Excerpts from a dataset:
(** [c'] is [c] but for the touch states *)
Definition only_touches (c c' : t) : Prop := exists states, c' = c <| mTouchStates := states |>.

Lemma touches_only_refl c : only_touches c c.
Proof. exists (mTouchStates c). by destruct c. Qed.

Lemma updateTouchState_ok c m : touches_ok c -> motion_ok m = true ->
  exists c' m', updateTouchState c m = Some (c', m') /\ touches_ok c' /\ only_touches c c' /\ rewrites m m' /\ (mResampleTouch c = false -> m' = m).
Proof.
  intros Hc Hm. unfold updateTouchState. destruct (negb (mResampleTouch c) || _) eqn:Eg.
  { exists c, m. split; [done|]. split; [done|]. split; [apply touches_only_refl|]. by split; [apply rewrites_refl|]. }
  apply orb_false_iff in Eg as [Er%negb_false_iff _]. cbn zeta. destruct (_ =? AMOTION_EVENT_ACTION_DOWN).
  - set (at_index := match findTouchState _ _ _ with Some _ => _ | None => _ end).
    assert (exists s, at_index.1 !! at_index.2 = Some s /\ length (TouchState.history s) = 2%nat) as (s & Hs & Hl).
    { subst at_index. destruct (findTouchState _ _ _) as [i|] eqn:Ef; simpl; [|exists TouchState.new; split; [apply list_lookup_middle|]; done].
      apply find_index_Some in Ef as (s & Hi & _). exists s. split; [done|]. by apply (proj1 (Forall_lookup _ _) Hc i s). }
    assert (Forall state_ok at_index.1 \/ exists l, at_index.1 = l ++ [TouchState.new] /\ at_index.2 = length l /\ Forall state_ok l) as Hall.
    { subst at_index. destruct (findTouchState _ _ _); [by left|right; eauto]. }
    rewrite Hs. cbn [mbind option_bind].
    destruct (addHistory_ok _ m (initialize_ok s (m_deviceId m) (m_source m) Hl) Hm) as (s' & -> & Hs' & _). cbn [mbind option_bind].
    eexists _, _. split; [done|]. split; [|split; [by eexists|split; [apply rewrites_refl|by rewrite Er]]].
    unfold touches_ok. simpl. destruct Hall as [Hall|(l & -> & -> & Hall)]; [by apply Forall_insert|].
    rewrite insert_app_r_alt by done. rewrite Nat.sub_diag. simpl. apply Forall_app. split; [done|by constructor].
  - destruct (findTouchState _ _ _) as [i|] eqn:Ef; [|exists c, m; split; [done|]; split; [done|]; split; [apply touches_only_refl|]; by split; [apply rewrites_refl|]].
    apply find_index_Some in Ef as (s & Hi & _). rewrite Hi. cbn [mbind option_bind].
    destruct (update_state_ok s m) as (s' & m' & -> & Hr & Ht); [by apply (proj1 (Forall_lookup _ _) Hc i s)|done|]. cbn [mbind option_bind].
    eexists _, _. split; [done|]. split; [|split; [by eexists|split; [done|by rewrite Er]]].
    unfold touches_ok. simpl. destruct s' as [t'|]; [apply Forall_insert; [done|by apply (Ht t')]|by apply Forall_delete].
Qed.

* * *

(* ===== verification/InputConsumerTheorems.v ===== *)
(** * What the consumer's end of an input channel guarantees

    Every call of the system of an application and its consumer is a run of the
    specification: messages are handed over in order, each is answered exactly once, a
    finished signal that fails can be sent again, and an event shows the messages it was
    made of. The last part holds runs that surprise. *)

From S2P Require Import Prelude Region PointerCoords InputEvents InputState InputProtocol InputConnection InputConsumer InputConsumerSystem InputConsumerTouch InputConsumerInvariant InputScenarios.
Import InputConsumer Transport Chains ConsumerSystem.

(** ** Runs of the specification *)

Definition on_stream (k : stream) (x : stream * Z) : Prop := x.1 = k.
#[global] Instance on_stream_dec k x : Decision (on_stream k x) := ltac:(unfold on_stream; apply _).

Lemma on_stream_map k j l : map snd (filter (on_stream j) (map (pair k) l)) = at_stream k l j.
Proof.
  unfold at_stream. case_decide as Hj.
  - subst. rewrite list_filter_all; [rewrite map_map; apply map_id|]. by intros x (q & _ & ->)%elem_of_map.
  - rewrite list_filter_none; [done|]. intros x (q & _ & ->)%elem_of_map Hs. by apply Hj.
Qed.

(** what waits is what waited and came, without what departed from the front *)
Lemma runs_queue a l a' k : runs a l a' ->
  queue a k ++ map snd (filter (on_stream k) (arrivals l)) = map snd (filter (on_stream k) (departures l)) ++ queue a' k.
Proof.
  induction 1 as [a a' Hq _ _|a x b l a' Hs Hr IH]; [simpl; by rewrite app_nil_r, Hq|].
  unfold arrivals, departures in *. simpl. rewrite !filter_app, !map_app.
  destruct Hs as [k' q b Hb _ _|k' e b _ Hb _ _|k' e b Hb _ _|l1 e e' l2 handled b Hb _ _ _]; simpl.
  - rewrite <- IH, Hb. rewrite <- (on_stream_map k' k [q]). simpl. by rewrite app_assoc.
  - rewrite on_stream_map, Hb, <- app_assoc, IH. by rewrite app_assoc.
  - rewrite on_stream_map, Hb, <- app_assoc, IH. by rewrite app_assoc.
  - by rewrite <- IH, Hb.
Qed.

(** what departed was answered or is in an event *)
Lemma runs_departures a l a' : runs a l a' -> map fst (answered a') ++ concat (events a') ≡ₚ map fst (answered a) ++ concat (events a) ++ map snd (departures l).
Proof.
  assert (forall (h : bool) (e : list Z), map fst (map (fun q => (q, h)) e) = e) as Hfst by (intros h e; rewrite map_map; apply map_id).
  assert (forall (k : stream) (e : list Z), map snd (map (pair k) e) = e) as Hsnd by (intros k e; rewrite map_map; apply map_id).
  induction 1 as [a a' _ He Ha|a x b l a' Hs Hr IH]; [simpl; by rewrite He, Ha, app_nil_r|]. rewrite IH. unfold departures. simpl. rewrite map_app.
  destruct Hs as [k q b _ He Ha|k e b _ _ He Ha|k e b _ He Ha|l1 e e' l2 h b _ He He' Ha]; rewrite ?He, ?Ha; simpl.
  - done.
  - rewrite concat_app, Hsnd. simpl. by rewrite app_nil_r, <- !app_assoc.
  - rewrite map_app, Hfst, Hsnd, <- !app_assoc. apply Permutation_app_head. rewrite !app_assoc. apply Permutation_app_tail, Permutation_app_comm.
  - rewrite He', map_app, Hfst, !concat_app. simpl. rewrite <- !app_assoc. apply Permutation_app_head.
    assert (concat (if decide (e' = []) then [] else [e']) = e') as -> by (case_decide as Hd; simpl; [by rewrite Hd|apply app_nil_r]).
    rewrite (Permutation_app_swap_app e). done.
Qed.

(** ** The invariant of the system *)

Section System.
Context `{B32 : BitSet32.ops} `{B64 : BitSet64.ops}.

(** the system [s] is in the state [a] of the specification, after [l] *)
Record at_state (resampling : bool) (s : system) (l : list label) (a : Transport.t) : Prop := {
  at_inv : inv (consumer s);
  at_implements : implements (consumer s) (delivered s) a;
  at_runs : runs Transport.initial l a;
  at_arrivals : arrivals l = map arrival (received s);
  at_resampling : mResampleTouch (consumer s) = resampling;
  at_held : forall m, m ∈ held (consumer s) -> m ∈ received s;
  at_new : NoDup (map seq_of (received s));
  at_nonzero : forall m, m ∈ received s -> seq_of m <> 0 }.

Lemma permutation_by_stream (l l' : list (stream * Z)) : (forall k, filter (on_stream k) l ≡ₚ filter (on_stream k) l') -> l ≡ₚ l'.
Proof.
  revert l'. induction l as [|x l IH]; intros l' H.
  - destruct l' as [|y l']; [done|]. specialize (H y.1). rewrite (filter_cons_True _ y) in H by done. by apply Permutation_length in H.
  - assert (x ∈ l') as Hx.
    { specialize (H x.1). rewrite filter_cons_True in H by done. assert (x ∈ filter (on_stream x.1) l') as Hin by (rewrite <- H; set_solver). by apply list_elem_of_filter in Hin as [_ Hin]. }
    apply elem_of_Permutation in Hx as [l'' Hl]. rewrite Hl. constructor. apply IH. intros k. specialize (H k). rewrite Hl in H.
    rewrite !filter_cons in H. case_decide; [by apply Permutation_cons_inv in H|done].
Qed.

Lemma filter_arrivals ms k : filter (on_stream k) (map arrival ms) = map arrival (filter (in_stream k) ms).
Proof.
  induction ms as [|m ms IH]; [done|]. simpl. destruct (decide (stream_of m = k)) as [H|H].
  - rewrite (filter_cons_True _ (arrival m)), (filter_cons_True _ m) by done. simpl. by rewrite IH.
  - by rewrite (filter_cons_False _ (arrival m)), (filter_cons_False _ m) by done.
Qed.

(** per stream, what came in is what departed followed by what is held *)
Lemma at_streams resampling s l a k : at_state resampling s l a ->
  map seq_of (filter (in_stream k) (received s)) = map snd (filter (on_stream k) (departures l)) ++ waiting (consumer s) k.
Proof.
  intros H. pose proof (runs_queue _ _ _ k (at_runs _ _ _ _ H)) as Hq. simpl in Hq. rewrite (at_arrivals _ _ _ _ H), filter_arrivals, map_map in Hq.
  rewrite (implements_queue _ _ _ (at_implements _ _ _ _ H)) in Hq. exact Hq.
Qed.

### Task requirements
Within the data above, the lines from the one with "(** [c'] is [c] but for the touch states *)" to the one with "- set (at_index" must be repeated exactly; no other line belongs in the answer.

### Answer area
(** [c'] is [c] but for the touch states *)
Definition only_touches (c c' : t) : Prop := exists states, c' = c <| mTouchStates := states |>.

Lemma touches_only_refl c : only_touches c c.
Proof. exists (mTouchStates c). by destruct c. Qed.

Lemma updateTouchState_ok c m : touches_ok c -> motion_ok m = true ->
  exists c' m', updateTouchState c m = Some (c', m') /\ touches_ok c' /\ only_touches c c' /\ rewrites m m' /\ (mResampleTouch c = false -> m' = m).
Proof.
  intros Hc Hm. unfold updateTouchState. destruct (negb (mResampleTouch c) || _) eqn:Eg.
  { exists c, m. split; [done|]. split; [done|]. split; [apply touches_only_refl|]. by split; [apply rewrites_refl|]. }
  apply orb_false_iff in Eg as [Er%negb_false_iff _]. cbn zeta. destruct (_ =? AMOTION_EVENT_ACTION_DOWN).
  - set (at_index := match findTouchState _ _ _ with Some _ => _ | None => _ end).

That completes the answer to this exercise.